Create a file named .pre-commit-config.yaml to the root of your project

You could also add pytest (or unittest, or nose, etc.) hook in the pre-commit to make sure all the tests (mostly the unit tests only) are passed before each commit.

  - repo: local
      - id: pylint
        name: pylint
        stages: [commit]
        language: system
        entry: pylint --disable=C0116 --ignore=venv
        types: [python]

      - id: flake8
        name: flake8
        stages: [commit]
        language: system
        entry: flake8
        types: [python]

      - id: bandit
        name: bandit
        stages: [commit]
        language: system
        entry: bandit
        types: [python]

      - id: mypy
        name: mypy
        stages: [commit]
        language: system
        entry: mypy
        types: [python]

      - id: isort
        name: isort
        stages: [commit]
        language: system
        entry: isort --profile=black --virtual-env=venv
        types: [python]

      - id: black
        name: black
        stages: [commit]
        language: system
        entry: black
        types: [python]

Install the git hook scripts

$ pre-commit install
pre-commit installed at .git/hooks/pre-commit

$ pre-commit install --hook-type post-merge
pre-commit installed at .git/hooks/post-merge

$ pre-commit install --hook-type pre-merge-commit
pre-commit installed at .git/hooks/pre-merge-commit

You could also run pre-commit install --hook-type pre-push to register pre-push hooks.

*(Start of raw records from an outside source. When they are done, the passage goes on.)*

(** A panic never escapes [Recover].  When the inner handler returns,
    nothing is added; when it panics, the panic is counted, and the client
    gets a 500 unless a status was already committed, which then stands. *)
Theorem Recover_contains next r w :
  (forall v w1, next RWConn r w = (Panic v, w1) -> is_Some (w_requests w1 !! r)) ->
  match next RWConn r w with
  | (Ret _, w1) => Recover next RWConn r w = (Ret tt, w1)
  | (Panic _, w1) => exists w2, Recover next RWConn r w = (Ret tt, w2)
      /\ c_status (w_conn w2) = Some (default 500 (c_status (w_conn w1)))
      /\ c_body (w_conn w2) = c_body (w_conn w1)
      /\ counter w2 "HTTPPanics" [] = counter w1 "HTTPPanics" [] + 1
      /\ w_cluster w2 = w_cluster w1
  end.
Proof.
  intros Hreq. unfold Recover, recovering.
  destruct (next RWConn r w) as [[[]|v] w1] eqn:E; [done|]. destruct (Hreq v w1 eq_refl) as [q Hq].
  destruct (counter_add "HTTPPanics" [] 1 w1) as (w2 & E2 & S2 & Hc & _).
  unfold inc. rewrite (bind_run _ _ _ _ _ E2).
  erewrite (bind_run (deref_request r)) by (unfold deref_request; rewrite (same_requests _ _ S2), Hq; reflexivity).
  erewrite bind_run by reflexivity.
  match goal with |- context [WriteHeader RWConn 500 ?w0] =>
    destruct (conn_WriteHeader_run w0 500 ltac:(lia)) as (w3 & E3 & Hro & Hs & _ & Hb & _);
    cbn [WriteHeader]; rewrite E3 end.
  exists w3. split; [done|]. cbn in Hs, Hb. rewrite (same_conn _ _ S2) in Hs, Hb.
  split; [done|]. split; [done|]. split.
  - unfold counter in *. rewrite (ro_counters _ _ Hro). exact Hc.
  - rewrite (ro_cluster _ _ Hro). cbn. by rewrite (same_cluster _ _ S2).
Qed.

Lemma Header_Set_get k v h : Header_Get (Header_Set k v h) k = v.
Proof. unfold Header_Get, Header_Set. by rewrite lookup_insert_eq. Qed.

(** The identifier [RequestID] settles on. *)
Definition request_id w (q : Request) : string :=
  let hdr := Header_Get (Header q) requestIDHeader in
  if String.eqb hdr "" then uuid_String (length (w_requests w)) else hdr.

(** The copy of the request it passes on. *)
Definition identified w (q : Request) : Request :=
  mkRequest (Method q) (RequestURI q) (ProtoAtLeast11 q) (URL q) (Pattern q) (PathValues q) (Header q)
    (ContentLength q) (ReqBody q)
    (mkContext (Some (request_id w q)) (ctx_span (ReqContext q)) (ctx_done (ReqContext q))).

Lemma RequestID_run next rw r w q :
  w_requests w !! r = Some q ->
  exists w1, RequestID next rw r w = next rw (length (w_requests w)) w1
    /\ w_requests w1 = w_requests w ++ [identified w q]
    /\ w_conn w1 = upd_header (Header_Set requestIDHeader (request_id w q)) (w_conn w)
    /\ w_recorders w1 = w_recorders w /\ w_cluster w1 = w_cluster w /\ w_clock w1 = w_clock w.
Proof.
  intros Hq. unfold RequestID.
  erewrite (bind_run (deref_request r)) by (unfold deref_request; rewrite Hq; reflexivity).
  erewrite bind_run by reflexivity. cbv zeta. unfold SetHeader. erewrite bind_run by reflexivity.
  unfold WithContext. erewrite bind_run.
  2:{ erewrite bind_run by (unfold deref_request; cbn; rewrite Hq; reflexivity).
      erewrite bind_run by reflexivity. erewrite bind_run by reflexivity. reflexivity. }
  eexists. by split.
Qed.

(** [RequestID] gives every request a non-empty identifier: the client's
    own when it sent one, a fresh one else.  The inner handler runs once, on a
    copy of the request whose context carries it; the response carries it in
    X-Request-ID; the original request is unchanged. *)
Theorem RequestID_stamps `{!UUIDLaws} next rw r w q :
  w_requests w !! r = Some q ->
  exists id q' w1, RequestID next rw r w = next rw (length (w_requests w)) w1
    /\ id <> ""
    /\ (Header_Get (Header q) "X-Request-ID" <> "" -> id = Header_Get (Header q) "X-Request-ID")
    /\ w_requests w1 = w_requests w ++ [q']
    /\ ctx_request_id (ReqContext q') = Some id /\ ctx_span (ReqContext q') = ctx_span (ReqContext q)
    /\ ReqBody q' = ReqBody q /\ Header q' = Header q /\ URL_Path q' = URL_Path q
    /\ Header_Get (c_header (w_conn w1)) "X-Request-ID" = id
    /\ w_cluster w1 = w_cluster w /\ c_status (w_conn w1) = c_status (w_conn w).
Proof.
  intros Hq. destruct (RequestID_run next rw r w q Hq) as (w1 & E & Hr & Hc & _ & Hcl & _).
  exists (request_id w q), (identified w q), w1. split; [done|].
  assert (forall h, (Header_Get (Header q) "X-Request-ID" = h) -> request_id w q
    = if String.eqb h "" then uuid_String (length (w_requests w)) else h) as Hid by (by intros ? <-).
  specialize (Hid _ eq_refl). destruct (String.eqb_spec (Header_Get (Header q) "X-Request-ID") "") as [Hh|Hh].
  - split; [rewrite Hid; apply uuid_nonempty|]. split; [by intros ?|]. repeat (split; [done|]). rewrite Hc.
    split; [apply Header_Set_get|done].
  - split; [by rewrite Hid|]. split; [done|]. repeat (split; [done|]). rewrite Hc.
    split; [apply Header_Set_get|done].
Qed.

(optional) Run against all the files

“it’s usually a good idea to run the hooks against all of the files when adding new hooks (usually pre-commit will only run on the changed files during git hooks)”

pre-commit run --all-files

Git commit

Each time we use git commit to stage some files, these files will be sent to pre-commit to be checked against to the hooks defined in .pre-commit-config.yaml.

Temporarily disabling hooks

The official doc gives the example how to disable explicitly hooks by hooks’ ids: SKIP=flake8 git commit -m "foo", but if you want to disable completely all the hooks, an easy way might be found here by using git commit --no-verify or its shortcut git commit -n. If you use pre-commit during push, you can disable pre-commit during push by git push --no-verify or git push -n.